Mercredi 8 mars 2017

Le 2 mars 2017 nous traduisions un communiqué officiel publié par le « Bureau d’information du Conseil militaire de Manbij » [1] :

« Dans le but de protéger les civils, de leur épargner les horreurs de la guerre, le sang et tout ce qu’elle amène comme tragédies. Afin de préserver la sécurité de la ville de Manbij et sa campagne. Afin de couper la route aux convoitises turques d’envahir davantage de territoires syriens. Et conformément à notre engagement de faire tout le possible dans l’intérêt ainsi que la sécurité de notre peuple et de nos proches à Manbij :

Nous, Conseil militaire de la ville de Manbij et de ses environs, annonçons que nous avons convenus avec la partie russe de remettre les villages, situés sur la ligne de contact avec le Bouclier de l’Euphrate et contigus à la région d’Al-Bab sur le front ouest de Manbij, aux forces des gardes-frontières de l’État syrien, lesquelles se chargeront des missions de protection de la ligne séparant les forces du Conseil militaire de Manbij des régions contrôlées par l’Armée turque et le Bouclier de l’Euphrate ».

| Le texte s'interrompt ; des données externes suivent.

(* ===== verification/PendingQueue.v ===== *)
(** * What the browser still has to tell the backend
      ([frontend/src/lib/repaymentQueue.ts], [loanOpenQueue.ts], [wallet-address.ts],
      [retryWithBackoff.ts])

    A repayment or an opening is confirmed on chain before the backend hears of it,
    so the wallet keeps it in the local storage until the backend has answered. The
    two queues are the same code on two keys: they are written once here, over the
    key, and instantiated twice. Every operation is synchronous, so the handlers of one
    page never come between its read and its write: for them it is one step. Another
    page of the same origin may, because the storage has no lock: [Pages] has the
    operations with the read and the write apart. *)

From stdpp Require Import base tactics list strings numbers.
From Stdlib Require Import Lia ZArith Ascii.
From S2P Require Import Prelude JsString JsNum Strkey Async.

Local Open Scope Z_scope.

(** ** Wallet addresses *)

Definition normalizeWalletAddress (address : option string) (mode : option string) : option string :=
  match address with
  | None => None
  | Some a =>
      let trimmed := trim a in
      if bool_decide (trimmed = ""%string) then None
      else if bool_decide (mode = Some "stellar"%string) then
        if STELLAR_ACCOUNT_ADDRESS_PATTERN trimmed then Some trimmed else None
      else if EVM_WALLET_ADDRESS_PATTERN trimmed then Some (toLowerCase trimmed)
      else if STELLAR_ACCOUNT_ADDRESS_PATTERN trimmed then Some trimmed
      else None
  end.

Definition walletAddressEquals (a b mode : option string) : bool :=
  match normalizeWalletAddress a mode, normalizeWalletAddress b mode with
  | Some l, Some r => bool_decide (l = r)
  | _, _ => false
  end.

(** ** Entries *)

(** [PendingRepayment] and [PendingLoanOpen]: they differ in what was done. *)
Record Pending (P : Type) := {
  pd_id : string;
  pd_walletAddress : string;
  pd_payload : P;
  pd_txHash : option string;
  pd_createdAt : Z;
  pd_attempts : Z;
  pd_lastAttemptAt : option Z;
}.
Arguments pd_id {P}. Arguments pd_walletAddress {P}. Arguments pd_payload {P}. Arguments pd_txHash {P}.
Arguments pd_createdAt {P}. Arguments pd_attempts {P}. Arguments pd_lastAttemptAt {P}.

(** [amountPaidHuman] of a repayment; [amountHuman] and [tenorDays] of an opening. *)
Definition RepayPayload : Type := string.
Record OpenPayload := { op_amountHuman : string; op_tenorDays : Z }.

Definition PendingRepayment : Type := Pending RepayPayload.
Definition PendingLoanOpen : Type := Pending OpenPayload.

(** A key of the storage: no item, an item that is not a JSON array or cannot be
    read, or an array. *)
Inductive stored (P : Type) :=
  | NoItem
  | BadItem
  | Items (items : list (Pending P)).
Arguments NoItem {P}. Arguments BadItem {P}. Arguments Items {P} items.

(** What the backend answers to a repayment, as far as the screen shows it: numbers,
    the codes of achievements (an entry may have none) and the gain of reputation. *)
Record RepayAnswer := {
  ans_score : option num;
  ans_xp : option num;
  ans_newAchievements : list (option string);
  ans_gain : option Z;
}.

(** What the stores of the screen are set to, where they are set. *)
Record ShownAnswer := {
  set_score : option num;
  set_xp : option num;
  set_achievements : list string;
  set_repGain : option Z;
}.

(** The gain is not celebrated a second time. *)
Definition shown_answer (optimisticRepGainApplied : bool) (data : RepayAnswer) : ShownAnswer :=
  let finite o := match o with Some x => if isFinite x then Some (nmax (num_of_Z 0) x) else None | None => None end in
  {| set_score := finite (ans_score data); set_xp := finite (ans_xp data);
     set_achievements := omap id (ans_newAchievements data);
     set_repGain := match ans_gain data with
                    | Some delta => if negb optimisticRepGainApplied && (0 <? delta) then Some delta else None
                    | None => None
                    end |}.

(** What a page does besides writing to the storage. *)
Inductive browser_event :=
  | ENow (ms : Z)
  | ERandom (id : string)
  | EAddedRepayment (item : PendingRepayment) (saved : bool)
  | EAddedOpen (item : PendingLoanOpen) (saved : bool)
  | EInformRepayment (wallet : string) (amountPaidHuman : RepayPayload) (txHash : option string) (r : result RepayAnswer)
  | EInformOpen (wallet : string) (opened : OpenPayload) (txHash : option string) (r : result unit)
  | EBackoff (delay : Z)
  | EShown (shown : ShownAnswer)
  | EToast (id : string)
  | ERefreshLoanStats (wallet : string).

Record Browser := {
  b_repayments : stored RepayPayload;
  b_opens : stored OpenPayload;
  b_events : list browser_event;
}.

Definition log_event (e : browser_event) (w : Browser) : Browser :=
  {| b_repayments := b_repayments w; b_opens := b_opens w; b_events := b_events w ++ [e] |}.

(** The browser and the network. [random_id] is the identifier of a new entry, the
    clock and a random number; [set_item_ok] says whether the storage takes an item;
    the API answers, throws an ApiError with its status ([HttpException]) or fails
    otherwise. *)
Class BrowserOutside := {
  date_now : list browser_event -> Z;
  random_id : list browser_event -> string;
  set_item_ok : list browser_event -> bool;
  api_informRepayment : list browser_event -> string -> RepayPayload -> option string -> result RepayAnswer;
  api_informOpen : list browser_event -> string -> OpenPayload -> option string -> result unit;
}.

(** A key of the storage with its entries. *)
Class Slot (P : Type) := {
  slot_get : Browser -> stored P;
  slot_set : stored P -> Browser -> Browser;
  slot_added : Pending P -> bool -> browser_event;
}.

#[export] Instance repayment_slot : Slot RepayPayload := {|
  slot_get := b_repayments;
  slot_set s w := {| b_repayments := s; b_opens := b_opens w; b_events := b_events w |};
  slot_added := EAddedRepayment |}.

#[export] Instance open_slot : Slot OpenPayload := {|
  slot_get := b_opens;
  slot_set s w := {| b_repayments := b_repayments w; b_opens := s; b_events := b_events w |};
  slot_added := EAddedOpen |}.

(** ** The queue *)

Section Queue.
  Context `{OUT : BrowserOutside} {P : Type} `{SLOT : Slot P}.

Definition readAll (w : Browser) : list (Pending P) :=
  match slot_get w with Items items => items | _ => [] end.

(** The storage may be full or unavailable; the error is swallowed. *)
Definition writeAll (items : list (Pending P)) (w : Browser) : Browser :=
  if set_item_ok (b_events w) then slot_set (Items items) w else w.

Definition getPendingForWallet (wallet : string) (w : Browser) : list (Pending P) :=
  let normalized := default wallet (normalizeWalletAddress (Some wallet) None) in
  List.filter (fun r => bool_decide (normalizeWalletAddress (Some (pd_walletAddress r)) None = Some normalized)) (readAll w).

(** [Date.now()] *)
Definition now : M Browser Z := fun w => let t := date_now (b_events w) in (Ok t, log_event (ENow t) w).

Definition new_id : M Browser string := fun w => let i := random_id (b_events w) in (Ok i, log_event (ERandom i) w).

Definition new_entry (wallet : string) (payload : P) (txHash : option string) (id : string) (createdAt : Z) : Pending P :=
  {| pd_id := id; pd_walletAddress := default wallet (normalizeWalletAddress (Some wallet) None); pd_payload := payload;
     pd_txHash := txHash; pd_createdAt := createdAt; pd_attempts := 0; pd_lastAttemptAt := None |}.

Definition addPending (wallet : string) (payload : P) (txHash : option string) : M Browser (Pending P) :=
  item_id ← new_id;
  createdAt ← now;
  let item := new_entry wallet payload txHash item_id createdAt in
  (fun w => (Ok item, log_event (slot_added item (set_item_ok (b_events w))) (writeAll (readAll w ++ [item]) w))) : M Browser (Pending P).

Definition removePending (id : string) : M Browser unit := fun w =>
  (Ok tt, writeAll (List.filter (fun r => negb (bool_decide (pd_id r = id))) (readAll w)) w).

(** The patch the callers use: the attempts and the time of the last one. *)
Definition with_last_attempt (attempts lastAttemptAt : Z) (r : Pending P) : Pending P :=
  {| pd_id := pd_id r; pd_walletAddress := pd_walletAddress r; pd_payload := pd_payload r; pd_txHash := pd_txHash r;
     pd_createdAt := pd_createdAt r; pd_attempts := attempts; pd_lastAttemptAt := Some lastAttemptAt |}.

(** The first entry with the identifier takes the patch. *)
Fixpoint update_first (id : string) (f : Pending P -> Pending P) (items : list (Pending P)) : option (list (Pending P)) :=
  match items with
  | [] => None
  | r :: items' =>
      if bool_decide (pd_id r = id) then Some (f r :: items')
      else match update_first id f items' with Some l => Some (r :: l) | None => None end
  end.

Definition updatePending (id : string) (attempts lastAttemptAt : Z) : M Browser unit := fun w =>
  (Ok tt, match update_first id (with_last_attempt attempts lastAttemptAt) (readAll w) with
          | Some items => writeAll items w
          | None => w
          end).

Definition STALE_MS : Z := 7 * 24 * 60 * 60 * 1000.

Definition clearStale : M Browser unit :=
  t ← now;
  (fun w => (Ok tt, writeAll (List.filter (fun r => t - pd_createdAt r <? STALE_MS) (readAll w)) w)) : M Browser unit.
End Queue.

(** [loanOpenQueue.ts] is the same code on the other key. *)
Section OpenQueue.
  Context `{OUT : BrowserOutside}.

Definition getPendingOpensForWallet : string -> Browser -> list PendingLoanOpen := getPendingForWallet.
Definition addPendingOpen : string -> OpenPayload -> option string -> M Browser PendingLoanOpen := addPending.
Definition removePendingOpen : string -> M Browser unit := removePending (SLOT := open_slot).
Definition updatePendingOpen : string -> Z -> Z -> M Browser unit := updatePending (SLOT := open_slot).
Definition clearStaleLoanOpens : M Browser unit := clearStale (SLOT := open_slot).
End OpenQueue.

(** ** Between pages

    The operations as other pages of the browser see them: what they write in between
    is overwritten. *)

Section Pages.
  Context `{OUT : BrowserOutside} {P : Type} `{SLOT : Slot P}.

Definition read_step : proc Browser (list (Pending P)) := await (gets readAll).
Definition write_step (items : list (Pending P)) : proc Browser unit := await (modify (writeAll items)).

Definition addPending_steps (wallet : string) (payload : P) (txHash : option string) : proc Browser (Pending P) :=
  item_id ← await new_id;
  createdAt ← await now;
  let item := new_entry wallet payload txHash item_id createdAt in
  all ← read_step;
  await (fun w => (Ok item, log_event (slot_added item (set_item_ok (b_events w))) (writeAll (all ++ [item]) w))).

Definition removePending_steps (id : string) : proc Browser unit :=
  all ← read_step; write_step (List.filter (fun r => negb (bool_decide (pd_id r = id))) all).

Definition updatePending_steps (id : string) (attempts lastAttemptAt : Z) : proc Browser unit :=
  all ← read_step;
  match update_first id (with_last_attempt attempts lastAttemptAt) all with
  | Some items => write_step items
  | None => Return tt
  end.

Definition clearStale_steps : proc Browser unit :=
  t ← await now; all ← read_step; write_step (List.filter (fun r => t - pd_createdAt r <? STALE_MS) all).

(** Without another page they are the operations. *)
Lemma steps_alone w :
  (forall wallet payload hash, run (addPending_steps wallet payload hash) w = addPending wallet payload hash w) /\
  (forall id, run (removePending_steps id) w = removePending id w) /\
  (forall id n t, run (updatePending_steps id n t) w = updatePending id n t w) /\
  run clearStale_steps w = clearStale w.
Proof.
  split_and!; [done|done| |done]. intros id n t. unfold updatePending_steps, updatePending, read_step. cbn.
  by destruct (update_first id _ _).
Qed.
End Pages.

(** ** Retries *)

Section Retry.
  Context {A : Type}.

(** The wait before the next attempt, up to the jitter of a fifth. *)
Definition backoff (baseDelayMs : Z) (attempt : nat) : M Browser unit :=
  modify (log_event (EBackoff (baseDelayMs * 2 ^ Z.of_nat (attempt - 1)))).

Fixpoint retry_from (left attempt maxAttempts : nat) (baseDelayMs : Z) (shouldRetry : exn -> bool) (fn : proc Browser A)
    : proc Browser A :=
  match left with
  | O => Raise (PlainError "undefined")
  | S left' =>
      proc_try (fun err =>
        if (maxAttempts <=? attempt)%nat || negb (shouldRetry err) then Raise err
        else _ ← await (backoff baseDelayMs attempt); retry_from left' (S attempt) maxAttempts baseDelayMs shouldRetry fn) fn
  end.

Definition retryWithBackoff (fn : proc Browser A) (maxAttempts : nat) (shouldRetry : exn -> bool) : proc Browser A :=
  retry_from maxAttempts 1 maxAttempts 1000 shouldRetry fn.
End Retry.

Lequel communiqué a été suivi, ce 5 mars, d’une mise au point signée du « Commandement général du Conseil militaire de Manbij » [2] :

« Suite aux récents développements dans la ville de Manbij et de ses environs, à la publication par le Conseil militaire de Manbij d’un communiqué concernant l’autorisation des gardes-frontières à stationner sur la ligne séparant nos forces de celles des mercenaires du Bouclier de l’Euphrate, aux interprétations différentes qui l’ont suivi, à la grande promotion médiatique de l’événement, et à l’émergence de rumeurs tendancieuses cherchant à falsifier la vérité :

Nous, au Conseil militaire de Manbij et de ses environs, réaffirmons que Manbij et sa campagne sont sous l’égide et la protection du Conseil militaire de Manbij et des forces de la Coalition internationale, que nous ne permettrons à aucune autre force d’y entrer, que c’est le Conseil militaire de Manbij et les forces de la Coalition internationale qui se sont entraidés pour libérer la ville du terrorisme de l’organisation Daech, et que ce sont eux qui la protègent actuellement de toute agression perfide.

Et nous affirmons à nos proches que nous tenons toujours notre engagement quant à leur protection et à leur sécurité, le texte de l’accord mentionné est clair et ne concerne que les régions d’Al-Arima [ville à mi-chemin entre Manbij et Al-Bab, distantes d’environ 40 Kms l’une de l’autre, Ndt] et la ligne de front avec le « Bouclier de l’Euphrate ».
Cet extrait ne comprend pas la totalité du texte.